**Data records**
(** A frame proof: split the action at its head until nothing is left. The
    side conditions are closed by conversion (a relation on the stores does not
    see the trace) or by [adds_record]. *)
Ltac frame_side :=
  let H := fresh in
  intros; first
    [ eassumption
    | apply adds_record; [reflexivity | eassumption]
    | match goal with H : adds _ _ _ |- _ => exact H end ].

Ltac frame_step :=
  first
    [ apply preserves_bind; [| intros ?]
    | apply preserves_try_catch; [| intros ?]
    | apply preserves_if_truthy; intros ?
    | apply preserves_for_each; intros ?
    | apply preserves_console; frame_side
    | apply preserves_date_now; frame_side
    | apply preserves_fetch; frame_side
    | apply preserves_query; frame_side
    | apply preserves_modify_cache; frame_side
    | solve [auto with frame]
    | match goal with
      | |- preserves _ (match ?x with _ => _ end) => destruct x
      | |- preserves _ (let _ := _ in _) => cbv zeta
      end
    | progress autounfold with model ].

Ltac frame := repeat frame_step.

Lemma getValidProviderToken_entities user :
  preserves same_entities (getValidProviderToken user).
Proof. unfold getValidProviderToken. frame. Qed.

Lemma drive_call_state op tok id : preserves same_state (drive_call op tok id).
Proof. destruct op; cbn [drive_call]; frame. Qed.

Lemma getProject_state id : preserves same_state (storage.getProject id).
Proof. frame. Qed.

Lemma getFolder_state id : preserves same_state (storage.getFolder id).
Proof. frame. Qed.

Lemma getFile_state id : preserves same_state (storage.getFile id).
Proof. frame. Qed.

Lemma getProjects_state user : preserves same_state (storage.getProjects user).
Proof. frame. Qed.

Lemma getDeletedProjects_state user : preserves same_state (storage.getDeletedProjects user).
Proof. frame. Qed.

Lemma getDeletedFiles_state id : preserves same_state (storage.getDeletedFiles id).
Proof. frame. Qed.

Lemma getDeletedFolders_state id : preserves same_state (storage.getDeletedFolders id).
Proof. frame. Qed.

Lemma getValidProviderToken_quiet user :
  preserves (adds background) (getValidProviderToken user).
Proof. unfold getValidProviderToken. frame. Qed.

(** ** Safety: what never throws *)

Lemma safe_ret {A} (a : A) : safe (ret a).
Proof. intros w. exists a. reflexivity. Qed.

**Problem to solve**
Retype the data exactly.

**Answer space**
(** A frame proof: split the action at its head until nothing is left. The
    side conditions are closed by conversion (a relation on the stores does not
    see the trace) or by [adds_record]. *)
Ltac frame_side :=
  let H := fresh in
  intros; first
    [ eassumption
    | apply adds_record; [reflexivity | eassumption]
    | match goal with H : adds _ _ _ |- _ => exact H end ].

Ltac frame_step :=
  first
    [ apply preserves_bind; [| intros ?]
    | apply preserves_try_catch; [| intros ?]
    | apply preserves_if_truthy; intros ?
    | apply preserves_for_each; intros ?
    | apply preserves_console; frame_side
    | apply preserves_date_now; frame_side
    | apply preserves_fetch; frame_side
    | apply preserves_query; frame_side
    | apply preserves_modify_cache; frame_side
    | solve [auto with frame]
    | match goal with
      | |- preserves _ (match ?x with _ => _ end) => destruct x
      | |- preserves _ (let _ := _ in _) => cbv zeta
      end
    | progress autounfold with model ].

Ltac frame := repeat frame_step.

Lemma getValidProviderToken_entities user :
  preserves same_entities (getValidProviderToken user).
Proof. unfold getValidProviderToken. frame. Qed.

Lemma drive_call_state op tok id : preserves same_state (drive_call op tok id).
Proof. destruct op; cbn [drive_call]; frame. Qed.

Lemma getProject_state id : preserves same_state (storage.getProject id).
Proof. frame. Qed.

Lemma getFolder_state id : preserves same_state (storage.getFolder id).
Proof. frame. Qed.

Lemma getFile_state id : preserves same_state (storage.getFile id).
Proof. frame. Qed.

Lemma getProjects_state user : preserves same_state (storage.getProjects user).
Proof. frame. Qed.

Lemma getDeletedProjects_state user : preserves same_state (storage.getDeletedProjects user).
Proof. frame. Qed.

Lemma getDeletedFiles_state id : preserves same_state (storage.getDeletedFiles id).
Proof. frame. Qed.

Lemma getDeletedFolders_state id : preserves same_state (storage.getDeletedFolders id).
Proof. frame. Qed.

Lemma getValidProviderToken_quiet user :
  preserves (adds background) (getValidProviderToken user).
Proof. unfold getValidProviderToken. frame. Qed.

(** ** Safety: what never throws *)

Lemma safe_ret {A} (a : A) : safe (ret a).
Proof. intros w. exists a. reflexivity. Qed.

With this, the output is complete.